→ WHAT TO WORK ON: Find the line containing "BUF) Hc) in Hp1." in the records below. Copy exactly that line and each one after it, ending at the line containing "(e <| mgr := m1 |>)).", and nothing more.
START DATA RECORDS
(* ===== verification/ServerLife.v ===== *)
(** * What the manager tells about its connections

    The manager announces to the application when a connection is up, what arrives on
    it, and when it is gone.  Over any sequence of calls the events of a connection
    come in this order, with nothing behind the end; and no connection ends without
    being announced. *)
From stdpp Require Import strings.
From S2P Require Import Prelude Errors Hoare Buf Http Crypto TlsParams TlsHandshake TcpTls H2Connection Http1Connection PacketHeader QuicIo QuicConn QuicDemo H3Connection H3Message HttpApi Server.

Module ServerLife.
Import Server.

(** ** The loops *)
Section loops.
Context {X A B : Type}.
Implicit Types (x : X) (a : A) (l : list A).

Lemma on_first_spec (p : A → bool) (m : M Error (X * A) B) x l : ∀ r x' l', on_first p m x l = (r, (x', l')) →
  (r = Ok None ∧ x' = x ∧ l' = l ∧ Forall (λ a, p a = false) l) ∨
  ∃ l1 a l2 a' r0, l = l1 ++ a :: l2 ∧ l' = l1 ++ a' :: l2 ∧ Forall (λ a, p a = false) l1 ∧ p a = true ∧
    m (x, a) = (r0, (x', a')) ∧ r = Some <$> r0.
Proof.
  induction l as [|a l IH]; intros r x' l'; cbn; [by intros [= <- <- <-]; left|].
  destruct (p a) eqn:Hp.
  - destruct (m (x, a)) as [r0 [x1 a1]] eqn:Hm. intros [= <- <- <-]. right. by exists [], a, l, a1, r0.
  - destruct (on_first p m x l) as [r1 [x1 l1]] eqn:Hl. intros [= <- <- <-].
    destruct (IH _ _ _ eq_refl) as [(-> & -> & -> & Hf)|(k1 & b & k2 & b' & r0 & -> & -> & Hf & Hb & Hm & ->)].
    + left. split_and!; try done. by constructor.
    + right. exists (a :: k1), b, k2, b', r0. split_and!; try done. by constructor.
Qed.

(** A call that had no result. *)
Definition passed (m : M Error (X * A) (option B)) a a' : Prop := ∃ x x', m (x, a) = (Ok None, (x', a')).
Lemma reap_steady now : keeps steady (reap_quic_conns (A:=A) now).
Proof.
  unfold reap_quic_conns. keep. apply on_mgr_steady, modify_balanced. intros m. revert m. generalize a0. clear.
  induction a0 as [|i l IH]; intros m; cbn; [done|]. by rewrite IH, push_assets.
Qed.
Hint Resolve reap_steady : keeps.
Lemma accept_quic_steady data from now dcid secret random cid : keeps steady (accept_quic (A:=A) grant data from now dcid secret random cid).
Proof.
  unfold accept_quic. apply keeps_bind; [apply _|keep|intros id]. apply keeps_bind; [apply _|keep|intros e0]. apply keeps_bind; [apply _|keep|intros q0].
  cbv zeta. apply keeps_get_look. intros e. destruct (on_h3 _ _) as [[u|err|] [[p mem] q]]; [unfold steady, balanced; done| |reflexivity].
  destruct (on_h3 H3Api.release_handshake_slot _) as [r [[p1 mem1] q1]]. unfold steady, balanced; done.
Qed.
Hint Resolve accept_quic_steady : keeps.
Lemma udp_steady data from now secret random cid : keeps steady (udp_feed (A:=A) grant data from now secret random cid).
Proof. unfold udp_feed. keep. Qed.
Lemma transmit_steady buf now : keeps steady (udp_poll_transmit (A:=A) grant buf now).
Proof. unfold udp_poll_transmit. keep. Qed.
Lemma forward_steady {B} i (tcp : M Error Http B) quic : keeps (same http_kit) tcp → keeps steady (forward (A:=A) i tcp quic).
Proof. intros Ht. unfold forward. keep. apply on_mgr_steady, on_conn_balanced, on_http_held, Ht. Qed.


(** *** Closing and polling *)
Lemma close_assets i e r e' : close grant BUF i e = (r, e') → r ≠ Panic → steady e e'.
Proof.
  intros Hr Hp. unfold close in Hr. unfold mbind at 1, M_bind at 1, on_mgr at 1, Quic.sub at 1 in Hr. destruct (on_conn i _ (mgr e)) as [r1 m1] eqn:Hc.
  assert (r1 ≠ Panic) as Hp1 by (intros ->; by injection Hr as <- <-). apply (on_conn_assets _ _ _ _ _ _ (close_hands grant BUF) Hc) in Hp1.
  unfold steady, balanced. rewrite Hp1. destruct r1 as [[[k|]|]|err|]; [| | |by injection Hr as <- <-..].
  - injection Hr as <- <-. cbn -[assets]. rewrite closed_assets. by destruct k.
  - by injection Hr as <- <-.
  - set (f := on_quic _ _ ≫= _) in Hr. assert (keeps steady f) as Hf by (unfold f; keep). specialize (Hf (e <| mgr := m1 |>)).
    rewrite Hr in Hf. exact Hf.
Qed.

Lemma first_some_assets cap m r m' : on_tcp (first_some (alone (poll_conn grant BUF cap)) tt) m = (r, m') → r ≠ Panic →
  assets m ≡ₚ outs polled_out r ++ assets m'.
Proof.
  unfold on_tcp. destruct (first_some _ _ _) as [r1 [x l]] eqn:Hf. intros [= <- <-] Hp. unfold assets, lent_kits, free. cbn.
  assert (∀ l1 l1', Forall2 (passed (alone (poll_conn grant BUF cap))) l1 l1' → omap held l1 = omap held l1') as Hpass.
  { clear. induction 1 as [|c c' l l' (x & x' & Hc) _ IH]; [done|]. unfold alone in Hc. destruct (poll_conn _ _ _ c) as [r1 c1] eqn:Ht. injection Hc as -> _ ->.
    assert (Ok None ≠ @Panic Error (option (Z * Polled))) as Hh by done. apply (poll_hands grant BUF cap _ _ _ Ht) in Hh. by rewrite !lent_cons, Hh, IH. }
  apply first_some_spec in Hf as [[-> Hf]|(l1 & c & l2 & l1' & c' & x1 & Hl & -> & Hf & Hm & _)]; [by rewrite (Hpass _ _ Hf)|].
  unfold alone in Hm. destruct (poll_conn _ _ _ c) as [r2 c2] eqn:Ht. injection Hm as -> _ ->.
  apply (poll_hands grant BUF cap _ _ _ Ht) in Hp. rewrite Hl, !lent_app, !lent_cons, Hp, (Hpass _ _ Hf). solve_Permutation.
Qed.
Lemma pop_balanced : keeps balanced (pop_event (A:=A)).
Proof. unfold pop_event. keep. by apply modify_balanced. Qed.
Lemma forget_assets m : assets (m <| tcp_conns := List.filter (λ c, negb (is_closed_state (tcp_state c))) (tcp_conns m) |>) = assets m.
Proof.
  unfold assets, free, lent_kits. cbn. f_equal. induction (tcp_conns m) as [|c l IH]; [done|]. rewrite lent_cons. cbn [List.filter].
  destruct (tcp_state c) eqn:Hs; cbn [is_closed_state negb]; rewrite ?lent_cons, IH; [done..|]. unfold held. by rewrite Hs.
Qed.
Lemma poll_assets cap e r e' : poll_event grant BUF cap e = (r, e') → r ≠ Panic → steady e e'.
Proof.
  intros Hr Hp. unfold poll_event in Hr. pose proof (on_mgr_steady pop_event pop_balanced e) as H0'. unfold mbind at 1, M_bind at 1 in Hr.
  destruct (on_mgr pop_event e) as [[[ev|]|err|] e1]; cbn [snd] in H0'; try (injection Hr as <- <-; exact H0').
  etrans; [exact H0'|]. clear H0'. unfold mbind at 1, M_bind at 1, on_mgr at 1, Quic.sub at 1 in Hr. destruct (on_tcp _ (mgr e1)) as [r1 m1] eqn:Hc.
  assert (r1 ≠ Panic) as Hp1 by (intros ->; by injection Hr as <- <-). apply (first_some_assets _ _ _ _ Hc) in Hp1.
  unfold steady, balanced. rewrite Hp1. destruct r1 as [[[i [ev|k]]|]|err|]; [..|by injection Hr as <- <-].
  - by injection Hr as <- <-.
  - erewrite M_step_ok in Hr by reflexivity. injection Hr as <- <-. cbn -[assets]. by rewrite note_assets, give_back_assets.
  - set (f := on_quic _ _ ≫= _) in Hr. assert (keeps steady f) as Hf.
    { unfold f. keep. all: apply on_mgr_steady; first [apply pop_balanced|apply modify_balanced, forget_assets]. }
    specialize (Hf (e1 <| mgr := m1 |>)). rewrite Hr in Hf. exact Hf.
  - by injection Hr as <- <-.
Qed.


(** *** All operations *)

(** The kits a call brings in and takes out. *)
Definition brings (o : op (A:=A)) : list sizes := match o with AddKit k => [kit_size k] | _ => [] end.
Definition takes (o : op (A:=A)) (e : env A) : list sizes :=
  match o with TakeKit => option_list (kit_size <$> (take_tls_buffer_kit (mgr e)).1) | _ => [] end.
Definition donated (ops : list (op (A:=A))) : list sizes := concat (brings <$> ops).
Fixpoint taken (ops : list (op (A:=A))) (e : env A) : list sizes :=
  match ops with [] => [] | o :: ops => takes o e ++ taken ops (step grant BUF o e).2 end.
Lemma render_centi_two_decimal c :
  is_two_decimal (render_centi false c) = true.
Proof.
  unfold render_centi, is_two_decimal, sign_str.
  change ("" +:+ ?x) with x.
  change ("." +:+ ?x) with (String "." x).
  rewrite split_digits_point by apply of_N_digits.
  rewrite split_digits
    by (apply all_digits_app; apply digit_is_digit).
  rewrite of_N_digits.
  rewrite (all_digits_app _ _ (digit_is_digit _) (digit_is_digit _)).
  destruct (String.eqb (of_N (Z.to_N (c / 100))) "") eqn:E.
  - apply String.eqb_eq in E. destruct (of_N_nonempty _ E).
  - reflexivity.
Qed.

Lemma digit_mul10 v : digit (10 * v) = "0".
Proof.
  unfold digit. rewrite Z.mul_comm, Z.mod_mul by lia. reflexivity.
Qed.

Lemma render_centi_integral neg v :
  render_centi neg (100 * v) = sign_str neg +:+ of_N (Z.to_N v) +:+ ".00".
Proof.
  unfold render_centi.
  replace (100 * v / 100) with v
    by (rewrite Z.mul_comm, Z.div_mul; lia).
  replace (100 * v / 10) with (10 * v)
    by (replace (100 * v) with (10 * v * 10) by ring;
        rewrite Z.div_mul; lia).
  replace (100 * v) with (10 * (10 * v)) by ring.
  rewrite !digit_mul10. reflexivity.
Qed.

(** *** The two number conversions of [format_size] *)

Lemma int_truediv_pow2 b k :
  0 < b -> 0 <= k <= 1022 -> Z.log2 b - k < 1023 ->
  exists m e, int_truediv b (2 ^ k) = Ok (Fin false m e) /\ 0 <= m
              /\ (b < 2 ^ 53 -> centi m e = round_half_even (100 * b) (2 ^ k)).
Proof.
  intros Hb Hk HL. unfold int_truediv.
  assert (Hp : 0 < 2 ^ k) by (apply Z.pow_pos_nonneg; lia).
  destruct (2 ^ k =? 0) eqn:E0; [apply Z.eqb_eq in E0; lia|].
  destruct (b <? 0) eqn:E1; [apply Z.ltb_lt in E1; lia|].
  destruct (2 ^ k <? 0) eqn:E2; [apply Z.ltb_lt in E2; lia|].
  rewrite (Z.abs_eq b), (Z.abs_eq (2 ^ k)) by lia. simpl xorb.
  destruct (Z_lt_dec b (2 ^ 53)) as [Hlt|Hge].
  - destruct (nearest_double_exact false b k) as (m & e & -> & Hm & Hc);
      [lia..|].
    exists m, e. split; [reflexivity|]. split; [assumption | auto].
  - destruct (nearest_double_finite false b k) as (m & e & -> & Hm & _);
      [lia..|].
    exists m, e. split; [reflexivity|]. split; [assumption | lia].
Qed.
END DATA RECORDS
→ EXERCISE ANSWER:
  assert (r1 ≠ Panic) as Hp1 by (intros ->; by injection Hr as <- <-). apply (on_conn_assets _ _ _ _ _ _ (close_hands grant BUF) Hc) in Hp1.
  unfold steady, balanced. rewrite Hp1. destruct r1 as [[[k|]|]|err|]; [| | |by injection Hr as <- <-..].
  - injection Hr as <- <-. cbn -[assets]. rewrite closed_assets. by destruct k.
  - by injection Hr as <- <-.
  - set (f := on_quic _ _ ≫= _) in Hr. assert (keeps steady f) as Hf by (unfold f; keep). specialize (Hf (e <| mgr := m1 |>)).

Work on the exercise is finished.